### RECORDS FOR THE TASK ###

(** [Problem.exact_solution(n_elements)]; it reads [self.dimension] only. *)
Definition exact_solution (dimension n_elements : Z) : list string * option (list F) :=
  let spacing := grid_spacing n_elements in
  if dimension =? 2 then
    let u_exact := np_zeros (Z.to_nat (n_elements * n_elements)) in
    ([], Some
      (foldl (fun u i =>
                foldl (fun u j =>
                         let x := fmul (of_Z (i + 1)) spacing in
                         let y := fmul (of_Z (j + 1)) spacing in
                         let p := i * n_elements + j in
                         vset u p (fsin (fmul x y)))
                      u (seqZ 0 n_elements))
             u_exact (seqZ 0 n_elements)))
  else if dimension =? 3 then
    let u_exact := np_zeros (Z.to_nat (n_elements * n_elements * n_elements)) in
    ([], Some
      (foldl (fun u i =>
                foldl (fun u j =>
                         foldl (fun u k =>
                                  let x := fmul (of_Z (i + 1)) spacing in
                                  let y := fmul (of_Z (j + 1)) spacing in
                                  let z := fmul (of_Z (k + 1)) spacing in
                                  let p := i * n_elements * n_elements + j * n_elements + k in
                                  vset u p (fsin (fmul (fmul x y) z)))
                               u (seqZ 0 n_elements))
                      u (seqZ 0 n_elements))
             u_exact (seqZ 0 n_elements)))
  else
    (["Invalid dimension"%string], None).

End Assembler.

(** ** Factorisation, triangular solves, the problem object *)

(** The exceptions that can end the construction of a problem. *)
Inductive exn := TypeError | LinAlgError.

###

### TASK TO COMPLETE
Nothing in the material may be left out; write it all out verbatim.

### SOLUTION BELOW
(** [Problem.exact_solution(n_elements)]; it reads [self.dimension] only. *)
Definition exact_solution (dimension n_elements : Z) : list string * option (list F) :=
  let spacing := grid_spacing n_elements in
  if dimension =? 2 then
    let u_exact := np_zeros (Z.to_nat (n_elements * n_elements)) in
    ([], Some
      (foldl (fun u i =>
                foldl (fun u j =>
                         let x := fmul (of_Z (i + 1)) spacing in
                         let y := fmul (of_Z (j + 1)) spacing in
                         let p := i * n_elements + j in
                         vset u p (fsin (fmul x y)))
                      u (seqZ 0 n_elements))
             u_exact (seqZ 0 n_elements)))
  else if dimension =? 3 then
    let u_exact := np_zeros (Z.to_nat (n_elements * n_elements * n_elements)) in
    ([], Some
      (foldl (fun u i =>
                foldl (fun u j =>
                         foldl (fun u k =>
                                  let x := fmul (of_Z (i + 1)) spacing in
                                  let y := fmul (of_Z (j + 1)) spacing in
                                  let z := fmul (of_Z (k + 1)) spacing in
                                  let p := i * n_elements * n_elements + j * n_elements + k in
                                  vset u p (fsin (fmul (fmul x y) z)))
                               u (seqZ 0 n_elements))
                      u (seqZ 0 n_elements))
             u_exact (seqZ 0 n_elements)))
  else
    (["Invalid dimension"%string], None).

End Assembler.

(** ** Factorisation, triangular solves, the problem object *)

(** The exceptions that can end the construction of a problem. *)
Inductive exn := TypeError | LinAlgError.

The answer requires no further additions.